**Problem requirements**. Repeat the stretch of entries below from the line with "assert (Hlink : ∀" through the line with "fn_type := fn_type p;". Include both ends and add nothing.

[Source data — start]

Lemma tree_ok_createDocument (st : AppState) (name d r p : string) (now : Z) :
  tree_ok st → fileNodes st !! r = None → fileNodes st !! p = None → r ≠ p →
  tree_ok (createDocument st name d r p now).1.
Proof.
  intros Hok Hr Hp Hne i n. unfold createDocument. cbn [fst fileNodes pages].
  destruct (decide (i = p)) as [-> | Hip].
  { rewrite lookup_insert_eq. intros [= <-]. cbn. split; [done|]. split.
    - intros c Hc. by apply elem_of_nil in Hc.
    - intros _. rewrite lookup_insert_eq. by eexists. }
  rewrite lookup_insert_ne by done.
  destruct (decide (i = r)) as [-> | Hir].
  { rewrite lookup_insert_eq. intros [= <-]. cbn. split; [done|]. split; [|done].
    intros c Hc. apply list_elem_of_singleton in Hc as ->.
    eexists. rewrite lookup_insert_eq. done. }
  rewrite lookup_insert_ne by done. intros Hn.
  destruct (Hok i n Hn) as (Hid & Hch & Hpg). split; [done|]. split.
  - intros c Hc. destruct (Hch c Hc) as (cn & Hcn & Hpar). exists cn.
    split; [|done]. rewrite !lookup_insert_ne; [done|congruence|congruence].
  - intros Hty. rewrite lookup_insert_ne by done. by apply Hpg.
Qed.

Lemma tree_ok_createFileNode (st st' : AppState) (parent : string)
    (ty : NodeType.t) (name nid : string) :
  tree_ok st → fileNodes st !! nid = None →
  createFileNode st parent ty name nid = Some (st', nid) → tree_ok st'.
Proof.
  intros Hok Hfresh Hc. unfold createFileNode in Hc.
  destruct (fileNodes st !! parent) as [p|] eqn:Hp; [|done].
  injection Hc as <-.
  assert (Hne : nid ≠ parent) by congruence.
  destruct (Hok parent p Hp) as (Hpid & Hpch & Hppg).
  assert (Hpages : ∀ i, is_Some (pages st !! i) →
    is_Some ((if NodeType.eqb ty NodeType.PAGE
              then <[ nid := {| pageId := Some nid; pc_elements := [] |} ]> (pages st)
              else pages st) !! i)).
  { intros i Hi. destruct (NodeType.eqb ty NodeType.PAGE); [|done].
    destruct (decide (i = nid)) as [-> | ?];
      [rewrite lookup_insert_eq; by eexists|by rewrite lookup_insert_ne]. }
  assert (Hlink : ∀ c i cn, fileNodes st !! c = Some cn → parentId cn = Some i →
    ∃ cn', <[ nid := {| fn_id := nid; fn_type := ty; fn_name := name;
                        parentId := Some parent; children := [];
                        isOpen := if NodeType.eqb ty NodeType.FOLDER
                                  then Some true else None |} ]>
             (<[ parent := {| fn_id := fn_id p; fn_type := fn_type p;
                              fn_name := fn_name p; parentId := parentId p;
                              children := children p ++ [nid];
                              isOpen := isOpen p |} ]> (fileNodes st)) !! c = Some cn'
           ∧ parentId cn' = Some i).
  { intros c i cn Hcn Hpar. rewrite lookup_insert_ne by congruence.
    by apply (child_link_kept _ _ p _ _ _ cn). }
  intros i n. cbn [fileNodes pages].
  destruct (decide (i = nid)) as [-> | Hin].
  { rewrite lookup_insert_eq. intros [= <-]. cbn. split; [done|]. split.
    - intros c Hc'. by apply elem_of_nil in Hc'.
    - intros ->. cbn. rewrite lookup_insert_eq. by eexists. }
  rewrite lookup_insert_ne by done.
  destruct (decide (i = parent)) as [-> | Hip].
  { rewrite lookup_insert_eq. intros [= <-]. cbn. split; [done|]. split.
    - intros c Hc'. apply elem_of_app in Hc' as [Hc' | Hc'].
      + destruct (Hpch c Hc') as (cn & Hcn & Hpar). by apply (Hlink c parent cn).
      + apply list_elem_of_singleton in Hc' as ->. eexists.
        rewrite lookup_insert_eq. done.
    - intros Hty. by apply Hpages, Hppg. }
  rewrite lookup_insert_ne by done. intros Hn.
  destruct (Hok i n Hn) as (Hid & Hch & Hpg). split; [done|]. split.
  - intros c Hc'. destruct (Hch c Hc') as (cn & Hcn & Hpar). by apply (Hlink c i cn).
  - intros Hty. by apply Hpages, Hpg.
Qed.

[Source data — finish]

**Task solution**.
  assert (Hlink : ∀ c i cn, fileNodes st !! c = Some cn → parentId cn = Some i →
    ∃ cn', <[ nid := {| fn_id := nid; fn_type := ty; fn_name := name;
                        parentId := Some parent; children := [];
                        isOpen := if NodeType.eqb ty NodeType.FOLDER
                                  then Some true else None |} ]>
             (<[ parent := {| fn_id := fn_id p; fn_type := fn_type p;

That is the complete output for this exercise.